▶ [TASK INSTRUCTIONS]:
The word "exact" marks the lines to copy; find all of them in the entries below.

▶ [Stored items]:
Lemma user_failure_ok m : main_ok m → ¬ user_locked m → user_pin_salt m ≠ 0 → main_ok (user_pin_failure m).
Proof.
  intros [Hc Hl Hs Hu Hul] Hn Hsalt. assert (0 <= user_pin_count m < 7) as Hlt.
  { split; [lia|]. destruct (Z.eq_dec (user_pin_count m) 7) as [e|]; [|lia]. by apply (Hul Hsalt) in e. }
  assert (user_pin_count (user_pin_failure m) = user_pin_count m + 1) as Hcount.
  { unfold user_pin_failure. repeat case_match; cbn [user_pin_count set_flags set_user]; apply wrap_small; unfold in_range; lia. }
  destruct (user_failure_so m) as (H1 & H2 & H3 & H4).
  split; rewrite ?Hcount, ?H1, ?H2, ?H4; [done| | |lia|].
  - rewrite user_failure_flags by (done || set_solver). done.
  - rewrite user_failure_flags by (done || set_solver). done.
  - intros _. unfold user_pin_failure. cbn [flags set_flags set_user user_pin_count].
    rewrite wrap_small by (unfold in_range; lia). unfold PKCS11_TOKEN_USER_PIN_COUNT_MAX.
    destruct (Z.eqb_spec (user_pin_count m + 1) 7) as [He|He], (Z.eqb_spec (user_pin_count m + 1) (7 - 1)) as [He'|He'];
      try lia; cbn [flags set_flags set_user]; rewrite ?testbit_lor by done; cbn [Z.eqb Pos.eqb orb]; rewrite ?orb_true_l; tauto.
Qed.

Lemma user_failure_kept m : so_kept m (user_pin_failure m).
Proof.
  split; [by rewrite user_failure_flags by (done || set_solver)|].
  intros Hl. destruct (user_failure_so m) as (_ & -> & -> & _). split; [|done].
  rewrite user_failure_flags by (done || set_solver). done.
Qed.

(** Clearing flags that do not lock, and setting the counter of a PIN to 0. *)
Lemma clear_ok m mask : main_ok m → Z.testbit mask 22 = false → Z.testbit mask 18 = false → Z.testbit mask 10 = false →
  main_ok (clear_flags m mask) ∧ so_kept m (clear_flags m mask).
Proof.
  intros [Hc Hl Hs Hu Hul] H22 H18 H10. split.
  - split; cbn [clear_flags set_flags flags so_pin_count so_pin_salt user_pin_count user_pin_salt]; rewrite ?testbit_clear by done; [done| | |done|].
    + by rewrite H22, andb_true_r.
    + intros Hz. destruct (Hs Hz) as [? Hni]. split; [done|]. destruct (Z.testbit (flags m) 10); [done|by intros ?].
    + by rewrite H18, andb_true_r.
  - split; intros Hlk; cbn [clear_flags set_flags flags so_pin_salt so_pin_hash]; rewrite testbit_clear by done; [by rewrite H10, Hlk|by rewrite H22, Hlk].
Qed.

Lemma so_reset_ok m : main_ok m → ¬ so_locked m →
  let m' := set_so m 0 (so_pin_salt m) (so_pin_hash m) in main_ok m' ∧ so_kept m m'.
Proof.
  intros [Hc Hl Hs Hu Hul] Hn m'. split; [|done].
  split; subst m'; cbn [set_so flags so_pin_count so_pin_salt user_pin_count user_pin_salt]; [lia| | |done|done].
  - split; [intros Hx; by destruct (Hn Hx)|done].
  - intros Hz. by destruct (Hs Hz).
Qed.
==
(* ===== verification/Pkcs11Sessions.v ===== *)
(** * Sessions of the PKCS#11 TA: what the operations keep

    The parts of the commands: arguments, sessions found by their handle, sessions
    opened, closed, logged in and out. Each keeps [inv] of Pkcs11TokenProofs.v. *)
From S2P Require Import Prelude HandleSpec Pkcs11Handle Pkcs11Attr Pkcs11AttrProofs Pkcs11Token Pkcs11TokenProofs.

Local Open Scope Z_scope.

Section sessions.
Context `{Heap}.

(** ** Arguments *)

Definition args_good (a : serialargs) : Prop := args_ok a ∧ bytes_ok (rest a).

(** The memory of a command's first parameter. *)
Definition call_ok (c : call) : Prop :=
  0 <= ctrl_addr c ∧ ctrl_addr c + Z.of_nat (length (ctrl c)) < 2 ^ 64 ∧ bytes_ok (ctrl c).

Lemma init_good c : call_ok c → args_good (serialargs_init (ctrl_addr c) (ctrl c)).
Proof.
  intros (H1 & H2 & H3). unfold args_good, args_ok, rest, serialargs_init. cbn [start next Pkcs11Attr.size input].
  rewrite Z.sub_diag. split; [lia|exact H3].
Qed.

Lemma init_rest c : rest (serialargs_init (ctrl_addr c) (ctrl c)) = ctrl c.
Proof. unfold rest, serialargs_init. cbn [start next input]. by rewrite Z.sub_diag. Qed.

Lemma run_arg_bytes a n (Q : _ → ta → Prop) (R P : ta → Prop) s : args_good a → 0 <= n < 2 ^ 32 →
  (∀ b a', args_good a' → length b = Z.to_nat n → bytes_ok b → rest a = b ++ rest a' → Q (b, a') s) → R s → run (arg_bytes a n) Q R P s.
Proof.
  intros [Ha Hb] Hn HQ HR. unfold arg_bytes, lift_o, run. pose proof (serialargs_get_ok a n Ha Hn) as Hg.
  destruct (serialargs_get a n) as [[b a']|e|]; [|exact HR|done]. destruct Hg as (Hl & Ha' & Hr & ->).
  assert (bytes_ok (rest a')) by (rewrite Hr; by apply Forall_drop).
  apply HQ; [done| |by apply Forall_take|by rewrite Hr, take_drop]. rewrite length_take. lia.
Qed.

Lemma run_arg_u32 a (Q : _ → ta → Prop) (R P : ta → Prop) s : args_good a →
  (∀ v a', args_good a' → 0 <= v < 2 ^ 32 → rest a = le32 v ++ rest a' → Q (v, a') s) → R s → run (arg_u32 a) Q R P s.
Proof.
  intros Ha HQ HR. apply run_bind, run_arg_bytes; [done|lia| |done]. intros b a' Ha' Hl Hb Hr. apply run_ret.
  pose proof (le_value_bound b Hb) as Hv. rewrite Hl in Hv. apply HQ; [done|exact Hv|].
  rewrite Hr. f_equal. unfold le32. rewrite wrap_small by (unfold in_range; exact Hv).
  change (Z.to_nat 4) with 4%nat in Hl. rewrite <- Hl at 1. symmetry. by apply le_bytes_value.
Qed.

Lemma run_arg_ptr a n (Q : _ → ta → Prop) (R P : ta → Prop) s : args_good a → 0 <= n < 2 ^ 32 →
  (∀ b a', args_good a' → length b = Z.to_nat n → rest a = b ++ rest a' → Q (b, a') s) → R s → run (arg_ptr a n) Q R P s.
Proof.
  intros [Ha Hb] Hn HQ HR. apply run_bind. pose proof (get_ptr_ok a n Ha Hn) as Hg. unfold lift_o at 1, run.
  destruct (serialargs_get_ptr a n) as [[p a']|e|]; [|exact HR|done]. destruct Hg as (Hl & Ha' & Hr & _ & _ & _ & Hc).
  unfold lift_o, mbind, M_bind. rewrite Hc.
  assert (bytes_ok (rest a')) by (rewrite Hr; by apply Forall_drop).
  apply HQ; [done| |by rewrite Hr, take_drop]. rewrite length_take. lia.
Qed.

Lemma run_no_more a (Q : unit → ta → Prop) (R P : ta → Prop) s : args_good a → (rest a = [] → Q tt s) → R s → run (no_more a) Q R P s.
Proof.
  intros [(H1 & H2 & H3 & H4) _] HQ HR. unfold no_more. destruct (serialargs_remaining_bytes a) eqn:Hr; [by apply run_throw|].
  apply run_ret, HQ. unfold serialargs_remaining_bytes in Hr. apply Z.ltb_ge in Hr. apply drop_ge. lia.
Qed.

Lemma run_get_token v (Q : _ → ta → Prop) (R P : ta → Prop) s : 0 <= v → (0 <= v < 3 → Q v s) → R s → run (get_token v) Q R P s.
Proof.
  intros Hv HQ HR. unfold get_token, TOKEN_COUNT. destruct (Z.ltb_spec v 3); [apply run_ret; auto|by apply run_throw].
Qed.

▶ [WORKED SOLUTION]:
  rewrite Z.sub_diag. split; [lia|exact H3].
  destruct (serialargs_get a n) as [[b a']|e|]; [|exact HR|done]. destruct Hg as (Hl & Ha' & Hr & ->).
  pose proof (le_value_bound b Hb) as Hv. rewrite Hl in Hv. apply HQ; [done|exact Hv|].
  rewrite Hr. f_equal. unfold le32. rewrite wrap_small by (unfold in_range; exact Hv).
  destruct (serialargs_get_ptr a n) as [[p a']|e|]; [|exact HR|done]. destruct Hg as (Hl & Ha' & Hr & _ & _ & _ & Hc).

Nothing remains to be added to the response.